### Supplied records ###

(* ===== verification/Sessions.v ===== *)
(** * Database sessions (db/mongo.go, db/redis.go)

    Both packages open one session on first use and keep it in a package
    variable that no lock protects.  The functions are given step by step, as
    the goroutines that call them interleave; a sequential call is a run of one
    goroutine. *)
From S2P Require Import Prelude GoStrings Config.

Local Open Scope string_scope.
Local Open Scope list_scope.

(** ** gopkg.in/mgo.v2 and redigo: dialling

    The number is that of the call since start-up: two calls with the same
    arguments may end differently. *)
Class Dialer : Type := {
  session : Type;
  mgo_Dial : nat → string → error + session;
  mgo_Login : nat → session → string → string → string → option error;
  redis_DialTimeout : nat → string → Z → Z → Z → error + session
}.

Section sessions.
  Context {DL : Dialer} (cfg : ConfigPushd).

(** ** MgoSession *)

(** [mgoSession] and the number of calls made; [m_logged], which no code reads,
    lists the sessions on which a login was accepted. *)
Record mstate : Type := mkM {
  mgoSession : option session;
  m_calls : nat;
  m_logged : list session
}.

(** Where a goroutine is in [MgoSession]. *)
Inductive mpc : Type :=
| MCheck                                  (* if mgoSession == nil *)
| MDial                                   (* mgoSession, err = mgo.Dial(...) *)
| MDb                                     (* database := mgoSession.DB(...) *)
| MLogin (database : option session)      (* database.Login(...) *)
| MRead                                   (* return mgoSession *)
| MRet (s : option session)
| MPanic (msg : string).

Definition credentials : bool :=
  negb (String.eqb (mongo_UserName (Mongo_ cfg)) "")
  && negb (String.eqb (mongo_Password (Mongo_ cfg)) "").

Definition dial (n : nat) : error + session := mgo_Dial n (mongo_Addr (Mongo_ cfg)).
Definition login (n : nat) (x : session) : option error :=
  mgo_Login n x (mongo_Database (Mongo_ cfg)) (mongo_UserName (Mongo_ cfg))
    (mongo_Password (Mongo_ cfg)).

Definition MgoSession_step (s : mstate) (c : mpc) : option (mstate * mpc) :=
  let n := m_calls s in
  match c with
  | MCheck => Some (s, match mgoSession s with None => MDial | Some _ => MRead end)
  | MDial =>
      match dial n with
      | inl e => Some (mkM None (S n) (m_logged s), MPanic ("Connect to mongo error: " +:+ Error e))
      | inr x => Some (mkM (Some x) (S n) (m_logged s), MDb)
      end
  | MDb => Some (s, if credentials then MLogin (mgoSession s) else MRead)
  | MLogin None => Some (s, MPanic "invalid memory address or nil pointer dereference")
  | MLogin (Some x) =>
      match login n x with
      | Some _ => Some (mkM (mgoSession s) (S n) (m_logged s), MPanic "database auth faild")
      | None => Some (mkM (mgoSession s) (S n) (x :: m_logged s), MRead)
      end
  | MRead => Some (s, MRet (mgoSession s))
  | MRet _ | MPanic _ => None
  end.

(** One goroutine on its own; a call takes at most five steps. *)
Fixpoint run_alone (n : nat) (s : mstate) (c : mpc) : mstate * mpc :=
  match n with
  | O => (s, c)
  | S n' => match MgoSession_step s c with
            | Some (s', c') => run_alone n' s' c'
            | None => (s, c)
            end
  end.
Definition MgoSession (s : mstate) : mstate * mpc := run_alone 5 s MCheck.

(** Several goroutines. *)
Record msys : Type := mkMSys { m_sh : mstate; m_threads : gmap nat mpc }.

Inductive mstep : msys → msys → Prop :=
| mstep_call s t :
    m_threads s !! t = None → mstep s (mkMSys (m_sh s) (<[t := MCheck]> (m_threads s)))
| mstep_run s t c s' c' :
    m_threads s !! t = Some c → MgoSession_step (m_sh s) c = Some (s', c') →
    mstep s (mkMSys s' (<[t := c']> (m_threads s))).

Definition m_started : msys := mkMSys (mkM None 0 []) ∅.

(** ** RedisConn *)
Record rstate : Type := mkR { redisConn : option session; r_calls : nat }.

Definition RedisConn : M rstate (option session) :=
  o ← gets redisConn;
  match o with
  | Some _ => gets redisConn
  | None =>
      n ← gets r_calls;
      let r := Redis cfg in
      match redis_DialTimeout n (redis_Addr r) (redis_ConnTimeout r) (redis_ReadTimeout r)
              (redis_WriteTimeout r) with
      | inl e => _ ← modify (λ _, mkR None (S n));
                 panic ("Connect to redis error: " +:+ Error e)
      | inr x => _ ← modify (λ _, mkR (Some x) (S n)); gets redisConn
      end
  end.

(** ** Lemmas *)

(** The dialled sessions of a run in which no dial fails. *)
Definition dialled (x : session) : Prop := ∃ n, dial n = inr x.

Definition m_ok (s : msys) : Prop :=
  (∀ x, mgoSession (m_sh s) = Some x → dialled x)
  ∧ ∀ t c, m_threads s !! t = Some c →
      match c with
      | MDb | MRead => mgoSession (m_sh s) ≠ None
      | MLogin o => mgoSession (m_sh s) ≠ None ∧ o ≠ None
      | MRet o => ∃ x, o = Some x ∧ dialled x
      | _ => True
      end.

Lemma m_ok_step s s' : (∀ n e, dial n ≠ inl e) → m_ok s → mstep s s' → m_ok s'.
Proof.
  intros Hd [Hx Ht] Hs. destruct Hs as [s t Hnew|s t c s1 c1 Hc Hrun].
  { split; [done|]. simpl. intros t' c. rewrite lookup_insert_Some.
    intros [[<- <-]|[_ Hc]]; [done|by apply (Ht t')]. }
  pose proof (Ht t c Hc) as Hk.
  assert (mgoSession s1 ≠ None ∨ mgoSession s1 = mgoSession (m_sh s)) as Hmono.
  { destruct c as [| | |[x|]| | |]; simpl in Hrun;
      try (destruct (dial _) as [e|y] eqn:E; [by destruct (Hd _ _ E)|]);
      try (destruct (login _ _)); simplify_eq; first [by right | by left]. }
  assert ((∀ x, mgoSession s1 = Some x → dialled x)
          ∧ match c1 with
            | MDb | MRead => mgoSession s1 ≠ None
            | MLogin o => mgoSession s1 ≠ None ∧ o ≠ None
            | MRet o => ∃ x, o = Some x ∧ dialled x
            | _ => True
            end) as [Hx1 Hc1].
  { destruct c as [| | |[x|]| | |]; simpl in Hrun.
    - simplify_eq. split; [done|]. by destruct (mgoSession (m_sh s)).
    - destruct (dial _) as [e|x] eqn:E; [by destruct (Hd _ _ E)|]. simplify_eq. simpl.
      split; [|done]. intros y [= <-]. by eexists.
    - simplify_eq. split; [done|]. by destruct credentials.
    - destruct Hk. destruct (login _ x); by simplify_eq.
    - by destruct Hk.
    - simplify_eq. split; [done|]. destruct (mgoSession (m_sh s)) as [x|]; [eauto|done].
    - done.
    - done. }
  split; [exact Hx1|]. simpl. intros t' c'. rewrite lookup_insert_Some.
  intros [[<- <-]|[_ Hc']]; [exact Hc1|]. specialize (Ht t' c' Hc').
  destruct c'; try done; try (destruct Hmono as [|Hm]; [done|by rewrite Hm]).
  destruct Ht as [? ?]. split; [|done]. destruct Hmono as [|Hm]; [done|by rewrite Hm].
Qed.

(** ** Properties *)

(** (C40) What a call of [MgoSession] does when no other goroutine is in it.  A
    session that is there is returned as it is; otherwise the server is dialled,
    and with credentials logged in to, and both must succeed for a session to be
    returned.  A failed dial leaves the variable nil, so that the next call dials
    again.  A failed login leaves the session in it: the next call returns that
    session, on which no login has been accepted. *)
Theorem MgoSession_spec (s : mstate) :
  MgoSession s =
    match mgoSession s with
    | Some x => (s, MRet (Some x))
    | None =>
        match dial (m_calls s) with
        | inl e => (mkM None (S (m_calls s)) (m_logged s),
                    MPanic ("Connect to mongo error: " +:+ Error e))
        | inr x =>
            if credentials then
              match login (S (m_calls s)) x with
              | None => (mkM (Some x) (S (S (m_calls s))) (x :: m_logged s), MRet (Some x))
              | Some _ => (mkM (Some x) (S (S (m_calls s))) (m_logged s), MPanic "database auth faild")
              end
            else (mkM (Some x) (S (m_calls s)) (m_logged s), MRet (Some x))
        end
    end
  ∧ ((MgoSession s).2 = MPanic "database auth faild" →
     ∃ x, MgoSession (MgoSession s).1 = ((MgoSession s).1, MRet (Some x))
          ∧ m_logged (MgoSession s).1 = m_logged s).
Proof.
  assert (∀ t x, mgoSession t = Some x → MgoSession t = (t, MRet (Some x))) as Hset.
  { intros t x Hx. unfold MgoSession. simpl. rewrite Hx. simpl. by rewrite Hx. }
  match goal with |- MgoSession s = ?r ∧ _ => assert (MgoSession s = r) as HE end.
  { destruct (mgoSession s) as [x|] eqn:E; [by apply Hset|].
    unfold MgoSession. simpl. rewrite E. simpl.
    destruct (dial (m_calls s)) as [e|x]; simpl; [done|].
    destruct credentials; simpl; [|done]. by destruct (login _ x). }
  split; [exact HE|]. rewrite HE. repeat case_match; simpl; try done.
  intros _. eexists. split; [by apply Hset|done].
Qed.

(** The variable is shared without a lock.  As long as no dial fails, every
    goroutine that gets a session gets one that was dialled, whatever the
    interleaving; but with credentials there is an interleaving in which a
    goroutine gets the session while the one that opened it has yet to log in. *)
Theorem MgoSession_shared (Hd : ∀ n e, dial n ≠ inl e) :
  (∀ s t o, rtc mstep m_started s → m_threads s !! t = Some (MRet o) →
     ∃ x, o = Some x ∧ dialled x)
  ∧ (credentials = true →
     ∃ s x, rtc mstep m_started s ∧ m_threads s !! 2%nat = Some (MRet (Some x))
            ∧ m_threads s !! 1%nat = Some (MLogin (Some x)) ∧ m_logged (m_sh s) = []).
Proof.
  split.
  - intros s t o Hr Ht. assert (m_ok s) as [_ Hok]; [|by apply (Hok t (MRet o))].
    assert (m_ok m_started) as H0 by (split; [done|]; intros t' c; simpl; by rewrite lookup_empty). revert H0.
    induction Hr as [|a b c Hab _ IH]; [done|]. intros Ha. apply IH; [done|].
    by apply (m_ok_step a).
  - intros Hcr. destruct (dial 0) as [e|x] eqn:E; [by destruct (Hd _ _ E)|].
    eexists _, x. split; [|split; [|split]].
    + eapply rtc_l; [by apply (mstep_call _ 1)|].
      eapply rtc_l; [by eapply (mstep_run _ 1 MCheck)|].
      eapply rtc_l; [eapply (mstep_run _ 1 MDial); [done|]; simpl; rewrite E; reflexivity|].
      eapply rtc_l; [eapply (mstep_run _ 1 MDb); [done|]; simpl; rewrite Hcr; reflexivity|].
      eapply rtc_l; [by apply (mstep_call _ 2)|].
      eapply rtc_l; [by eapply (mstep_run _ 2 MCheck)|].
      eapply rtc_l; [by eapply (mstep_run _ 2 MRead)|].
      apply rtc_refl.
    + reflexivity.
    + reflexivity.
    + reflexivity.
Qed.

(** A failed dial leaves nothing behind: the next call dials again. *)
Lemma RedisConn_retries s :
  redisConn s = None →
  match RedisConn s with
  | (Ret o, s') => is_Some o ∧ redisConn s' = o ∧ RedisConn s' = (Ret o, s')
  | (_, s') => redisConn s' = None
  end.
Proof.
  intros E. unfold RedisConn. mred. rewrite E. destruct (redis_DialTimeout _ _ _ _ _); cbn; [done|].
  eauto.
Qed.
End sessions.

(** A server that always answers and accepts no login. *)
#[local] Instance example_dialer : Dialer := {|
  session := nat;
  mgo_Dial n _ := inr n;
  mgo_Login _ _ _ _ _ := Some (NewError "auth fails");
  redis_DialTimeout n _ _ _ _ := inr n
|}.

Definition example_cfg : ConfigPushd :=
  let c := example_config 0 None in
  mkPushd (TcpListenAddr c) (SessionTimeout c) (ServInitialGoroutineNum c) (LongPollingListenAddr c)
    (LongPollingSessionTimeout c) (StatsListenAddr c) (ProfListenAddr c) (S2sListenAddr c)
    (S2sSessionTimeout c) (S2sIntialGoroutineNum c) (S2sChannelPeersMaxItems c) (EtcServers c)
    (OffSenderPoolNum c) (MsgQueueAddrs c) (ChannelInfoCacheNum c) (JpushAppKey c)
    (JpushSecretKey c) (MetricsLogfile c) (StatsOutputInterval c) (PubsubChannelMaxItems c)
    (MsgStorage c) (MaxStorageOutstandingMsg c) (MsgFlushPolicy c) (MsgStorageWriteBufferSize c)
    (MaxCacheMsgsEveryChannel c) (Redis c)
    (mkMongo ":27017" "pushd" "user" "secret" Second Second Second).

(** The first call panics, the second returns the session. *)
Lemma MgoSession_spec_witness :
  let r := MgoSession example_cfg (mkM None 0 []) in
  r.2 = MPanic "database auth faild" ∧ ∃ x, MgoSession example_cfg r.1 = (r.1, MRet (Some x)).
Proof.
  intros r. destruct (MgoSession_spec example_cfg (mkM None 0 [])) as [_ H].
  assert (r.2 = MPanic "database auth faild") as Hr by reflexivity. split; [exact Hr|].
  destruct (H Hr) as (x & Hx & _). exists x. exact Hx.
Defined.

Lemma MgoSession_shared_witness :
  ∃ s x, rtc (mstep example_cfg) m_started s ∧ m_threads s !! 2%nat = Some (MRet (Some x))
         ∧ m_logged (m_sh s) = [].
Proof.
  assert (∀ n e, dial example_cfg n ≠ inl e) as Hd by (intros n e H; discriminate H).
  destruct (MgoSession_shared example_cfg Hd) as [_ H].
  destruct (H eq_refl) as (s & x & Hr & Ht & _ & Hl). exists s, x. auto.
Defined.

###

> Exercise instructions: Count the lines of the data that hold the word "unfold". Report the count and nothing more.

> Answer to this problem: 3